▸ **Exercise**
Word for word, reproduce each of the entries.

▶

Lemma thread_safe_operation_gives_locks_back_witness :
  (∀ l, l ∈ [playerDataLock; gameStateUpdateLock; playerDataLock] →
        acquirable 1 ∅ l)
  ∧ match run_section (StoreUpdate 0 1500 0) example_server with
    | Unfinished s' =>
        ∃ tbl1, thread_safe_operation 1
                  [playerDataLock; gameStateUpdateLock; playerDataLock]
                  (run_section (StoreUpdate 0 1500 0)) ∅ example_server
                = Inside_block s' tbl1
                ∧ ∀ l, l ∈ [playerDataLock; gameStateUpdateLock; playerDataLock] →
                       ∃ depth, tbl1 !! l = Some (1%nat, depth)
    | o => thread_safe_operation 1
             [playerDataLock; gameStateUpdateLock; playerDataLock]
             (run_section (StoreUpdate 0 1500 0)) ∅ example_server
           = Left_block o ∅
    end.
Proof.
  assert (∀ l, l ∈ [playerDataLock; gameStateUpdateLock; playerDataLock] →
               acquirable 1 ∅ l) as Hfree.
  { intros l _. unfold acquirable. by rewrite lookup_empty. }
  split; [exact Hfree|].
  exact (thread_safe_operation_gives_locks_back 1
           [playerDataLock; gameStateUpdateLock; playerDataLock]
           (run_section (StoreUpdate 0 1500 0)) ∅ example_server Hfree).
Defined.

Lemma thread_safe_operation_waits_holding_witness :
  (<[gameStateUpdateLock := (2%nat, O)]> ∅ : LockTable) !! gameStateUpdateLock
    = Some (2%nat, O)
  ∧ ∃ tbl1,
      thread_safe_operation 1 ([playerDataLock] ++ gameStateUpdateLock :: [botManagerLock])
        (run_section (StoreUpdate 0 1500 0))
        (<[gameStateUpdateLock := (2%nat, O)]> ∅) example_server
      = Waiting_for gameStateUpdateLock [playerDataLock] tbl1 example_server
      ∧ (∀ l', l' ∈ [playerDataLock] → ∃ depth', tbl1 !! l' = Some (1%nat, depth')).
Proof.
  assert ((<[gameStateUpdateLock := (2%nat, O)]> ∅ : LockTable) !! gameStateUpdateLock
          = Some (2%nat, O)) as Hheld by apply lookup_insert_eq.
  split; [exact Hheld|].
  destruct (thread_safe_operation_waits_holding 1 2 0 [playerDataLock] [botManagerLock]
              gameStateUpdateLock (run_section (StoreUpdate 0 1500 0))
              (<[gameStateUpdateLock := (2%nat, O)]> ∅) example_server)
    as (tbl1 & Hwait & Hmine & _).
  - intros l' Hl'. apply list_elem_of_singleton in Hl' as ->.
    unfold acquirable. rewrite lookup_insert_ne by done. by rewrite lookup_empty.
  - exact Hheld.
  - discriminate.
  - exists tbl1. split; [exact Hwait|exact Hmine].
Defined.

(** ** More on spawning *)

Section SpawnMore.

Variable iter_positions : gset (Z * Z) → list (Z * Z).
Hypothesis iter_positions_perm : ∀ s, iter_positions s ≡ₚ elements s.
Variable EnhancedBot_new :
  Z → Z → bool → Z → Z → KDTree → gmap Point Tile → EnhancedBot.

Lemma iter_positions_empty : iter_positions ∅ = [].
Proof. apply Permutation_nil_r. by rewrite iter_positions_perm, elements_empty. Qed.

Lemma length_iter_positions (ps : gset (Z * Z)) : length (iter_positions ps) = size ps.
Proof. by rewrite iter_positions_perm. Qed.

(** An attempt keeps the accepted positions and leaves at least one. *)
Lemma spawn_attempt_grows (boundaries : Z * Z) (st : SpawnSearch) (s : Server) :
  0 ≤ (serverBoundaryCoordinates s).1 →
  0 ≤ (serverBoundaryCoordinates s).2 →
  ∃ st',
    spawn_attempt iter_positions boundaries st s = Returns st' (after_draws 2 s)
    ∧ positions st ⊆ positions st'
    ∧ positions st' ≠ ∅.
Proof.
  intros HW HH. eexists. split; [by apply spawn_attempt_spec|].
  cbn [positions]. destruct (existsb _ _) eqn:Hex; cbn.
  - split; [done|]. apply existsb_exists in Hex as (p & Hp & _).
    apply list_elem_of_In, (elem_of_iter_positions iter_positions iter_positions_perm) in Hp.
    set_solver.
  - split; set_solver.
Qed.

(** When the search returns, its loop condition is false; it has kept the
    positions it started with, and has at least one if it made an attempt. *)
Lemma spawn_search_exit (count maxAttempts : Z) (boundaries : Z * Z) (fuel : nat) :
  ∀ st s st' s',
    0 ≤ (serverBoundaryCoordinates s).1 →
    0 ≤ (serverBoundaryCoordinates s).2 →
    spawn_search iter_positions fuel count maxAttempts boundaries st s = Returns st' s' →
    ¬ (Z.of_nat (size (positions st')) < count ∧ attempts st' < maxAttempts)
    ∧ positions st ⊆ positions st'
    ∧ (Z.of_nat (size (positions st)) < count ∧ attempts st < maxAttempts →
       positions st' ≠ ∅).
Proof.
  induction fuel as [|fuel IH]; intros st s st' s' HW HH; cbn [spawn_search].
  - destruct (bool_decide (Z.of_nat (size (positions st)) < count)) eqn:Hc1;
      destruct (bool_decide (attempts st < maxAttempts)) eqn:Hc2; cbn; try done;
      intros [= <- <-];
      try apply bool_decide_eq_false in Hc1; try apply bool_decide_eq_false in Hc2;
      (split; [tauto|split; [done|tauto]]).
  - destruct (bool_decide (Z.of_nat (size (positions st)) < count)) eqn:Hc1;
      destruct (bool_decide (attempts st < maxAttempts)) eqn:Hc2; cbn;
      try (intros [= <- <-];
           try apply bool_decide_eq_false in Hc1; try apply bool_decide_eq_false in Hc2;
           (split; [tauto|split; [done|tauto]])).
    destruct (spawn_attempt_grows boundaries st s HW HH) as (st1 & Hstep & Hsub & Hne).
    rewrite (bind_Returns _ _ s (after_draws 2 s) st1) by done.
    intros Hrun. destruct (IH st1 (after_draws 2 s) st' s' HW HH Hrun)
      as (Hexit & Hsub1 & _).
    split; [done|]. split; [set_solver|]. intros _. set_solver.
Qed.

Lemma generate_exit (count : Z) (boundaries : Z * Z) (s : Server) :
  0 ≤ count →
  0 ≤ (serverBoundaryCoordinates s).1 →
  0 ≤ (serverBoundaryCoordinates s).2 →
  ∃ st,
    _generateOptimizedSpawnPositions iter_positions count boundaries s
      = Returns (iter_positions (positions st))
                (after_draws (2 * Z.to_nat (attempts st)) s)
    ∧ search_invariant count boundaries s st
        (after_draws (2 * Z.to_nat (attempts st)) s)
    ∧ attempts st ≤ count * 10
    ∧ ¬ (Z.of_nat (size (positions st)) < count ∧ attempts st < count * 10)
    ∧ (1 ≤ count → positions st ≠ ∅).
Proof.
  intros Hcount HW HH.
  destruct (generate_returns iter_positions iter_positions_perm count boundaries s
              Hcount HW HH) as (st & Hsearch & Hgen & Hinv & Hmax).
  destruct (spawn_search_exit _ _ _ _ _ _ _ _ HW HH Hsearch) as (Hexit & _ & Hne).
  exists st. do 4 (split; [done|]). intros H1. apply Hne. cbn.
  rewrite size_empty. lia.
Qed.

◀

▸ **Written solution**
Lemma thread_safe_operation_gives_locks_back_witness :
  (∀ l, l ∈ [playerDataLock; gameStateUpdateLock; playerDataLock] →
        acquirable 1 ∅ l)
  ∧ match run_section (StoreUpdate 0 1500 0) example_server with
    | Unfinished s' =>
        ∃ tbl1, thread_safe_operation 1
                  [playerDataLock; gameStateUpdateLock; playerDataLock]
                  (run_section (StoreUpdate 0 1500 0)) ∅ example_server
                = Inside_block s' tbl1
                ∧ ∀ l, l ∈ [playerDataLock; gameStateUpdateLock; playerDataLock] →
                       ∃ depth, tbl1 !! l = Some (1%nat, depth)
    | o => thread_safe_operation 1
             [playerDataLock; gameStateUpdateLock; playerDataLock]
             (run_section (StoreUpdate 0 1500 0)) ∅ example_server
           = Left_block o ∅
    end.
Proof.
  assert (∀ l, l ∈ [playerDataLock; gameStateUpdateLock; playerDataLock] →
               acquirable 1 ∅ l) as Hfree.
  { intros l _. unfold acquirable. by rewrite lookup_empty. }
  split; [exact Hfree|].
  exact (thread_safe_operation_gives_locks_back 1
           [playerDataLock; gameStateUpdateLock; playerDataLock]
           (run_section (StoreUpdate 0 1500 0)) ∅ example_server Hfree).
Defined.

Lemma thread_safe_operation_waits_holding_witness :
  (<[gameStateUpdateLock := (2%nat, O)]> ∅ : LockTable) !! gameStateUpdateLock
    = Some (2%nat, O)
  ∧ ∃ tbl1,
      thread_safe_operation 1 ([playerDataLock] ++ gameStateUpdateLock :: [botManagerLock])
        (run_section (StoreUpdate 0 1500 0))
        (<[gameStateUpdateLock := (2%nat, O)]> ∅) example_server
      = Waiting_for gameStateUpdateLock [playerDataLock] tbl1 example_server
      ∧ (∀ l', l' ∈ [playerDataLock] → ∃ depth', tbl1 !! l' = Some (1%nat, depth')).
Proof.
  assert ((<[gameStateUpdateLock := (2%nat, O)]> ∅ : LockTable) !! gameStateUpdateLock
          = Some (2%nat, O)) as Hheld by apply lookup_insert_eq.
  split; [exact Hheld|].
  destruct (thread_safe_operation_waits_holding 1 2 0 [playerDataLock] [botManagerLock]
              gameStateUpdateLock (run_section (StoreUpdate 0 1500 0))
              (<[gameStateUpdateLock := (2%nat, O)]> ∅) example_server)
    as (tbl1 & Hwait & Hmine & _).
  - intros l' Hl'. apply list_elem_of_singleton in Hl' as ->.
    unfold acquirable. rewrite lookup_insert_ne by done. by rewrite lookup_empty.
  - exact Hheld.
  - discriminate.
  - exists tbl1. split; [exact Hwait|exact Hmine].
Defined.

(** ** More on spawning *)

Section SpawnMore.

Variable iter_positions : gset (Z * Z) → list (Z * Z).
Hypothesis iter_positions_perm : ∀ s, iter_positions s ≡ₚ elements s.
Variable EnhancedBot_new :
  Z → Z → bool → Z → Z → KDTree → gmap Point Tile → EnhancedBot.

Lemma iter_positions_empty : iter_positions ∅ = [].
Proof. apply Permutation_nil_r. by rewrite iter_positions_perm, elements_empty. Qed.

Lemma length_iter_positions (ps : gset (Z * Z)) : length (iter_positions ps) = size ps.
Proof. by rewrite iter_positions_perm. Qed.

(** An attempt keeps the accepted positions and leaves at least one. *)
Lemma spawn_attempt_grows (boundaries : Z * Z) (st : SpawnSearch) (s : Server) :
  0 ≤ (serverBoundaryCoordinates s).1 →
  0 ≤ (serverBoundaryCoordinates s).2 →
  ∃ st',
    spawn_attempt iter_positions boundaries st s = Returns st' (after_draws 2 s)
    ∧ positions st ⊆ positions st'
    ∧ positions st' ≠ ∅.
Proof.
  intros HW HH. eexists. split; [by apply spawn_attempt_spec|].
  cbn [positions]. destruct (existsb _ _) eqn:Hex; cbn.
  - split; [done|]. apply existsb_exists in Hex as (p & Hp & _).
    apply list_elem_of_In, (elem_of_iter_positions iter_positions iter_positions_perm) in Hp.
    set_solver.
  - split; set_solver.
Qed.

(** When the search returns, its loop condition is false; it has kept the
    positions it started with, and has at least one if it made an attempt. *)
Lemma spawn_search_exit (count maxAttempts : Z) (boundaries : Z * Z) (fuel : nat) :
  ∀ st s st' s',
    0 ≤ (serverBoundaryCoordinates s).1 →
    0 ≤ (serverBoundaryCoordinates s).2 →
    spawn_search iter_positions fuel count maxAttempts boundaries st s = Returns st' s' →
    ¬ (Z.of_nat (size (positions st')) < count ∧ attempts st' < maxAttempts)
    ∧ positions st ⊆ positions st'
    ∧ (Z.of_nat (size (positions st)) < count ∧ attempts st < maxAttempts →
       positions st' ≠ ∅).
Proof.
  induction fuel as [|fuel IH]; intros st s st' s' HW HH; cbn [spawn_search].
  - destruct (bool_decide (Z.of_nat (size (positions st)) < count)) eqn:Hc1;
      destruct (bool_decide (attempts st < maxAttempts)) eqn:Hc2; cbn; try done;
      intros [= <- <-];
      try apply bool_decide_eq_false in Hc1; try apply bool_decide_eq_false in Hc2;
      (split; [tauto|split; [done|tauto]]).
  - destruct (bool_decide (Z.of_nat (size (positions st)) < count)) eqn:Hc1;
      destruct (bool_decide (attempts st < maxAttempts)) eqn:Hc2; cbn;
      try (intros [= <- <-];
           try apply bool_decide_eq_false in Hc1; try apply bool_decide_eq_false in Hc2;
           (split; [tauto|split; [done|tauto]])).
    destruct (spawn_attempt_grows boundaries st s HW HH) as (st1 & Hstep & Hsub & Hne).
    rewrite (bind_Returns _ _ s (after_draws 2 s) st1) by done.
    intros Hrun. destruct (IH st1 (after_draws 2 s) st' s' HW HH Hrun)
      as (Hexit & Hsub1 & _).
    split; [done|]. split; [set_solver|]. intros _. set_solver.
Qed.

Lemma generate_exit (count : Z) (boundaries : Z * Z) (s : Server) :
  0 ≤ count →
  0 ≤ (serverBoundaryCoordinates s).1 →
  0 ≤ (serverBoundaryCoordinates s).2 →
  ∃ st,
    _generateOptimizedSpawnPositions iter_positions count boundaries s
      = Returns (iter_positions (positions st))
                (after_draws (2 * Z.to_nat (attempts st)) s)
    ∧ search_invariant count boundaries s st
        (after_draws (2 * Z.to_nat (attempts st)) s)
    ∧ attempts st ≤ count * 10
    ∧ ¬ (Z.of_nat (size (positions st)) < count ∧ attempts st < count * 10)
    ∧ (1 ≤ count → positions st ≠ ∅).
Proof.
  intros Hcount HW HH.
  destruct (generate_returns iter_positions iter_positions_perm count boundaries s
              Hcount HW HH) as (st & Hsearch & Hgen & Hinv & Hmax).
  destruct (spawn_search_exit _ _ _ _ _ _ _ _ HW HH Hsearch) as (Hexit & _ & Hne).
  exists st. do 4 (split; [done|]). intros H1. apply Hne. cbn.
  rewrite size_empty. lia.
Qed.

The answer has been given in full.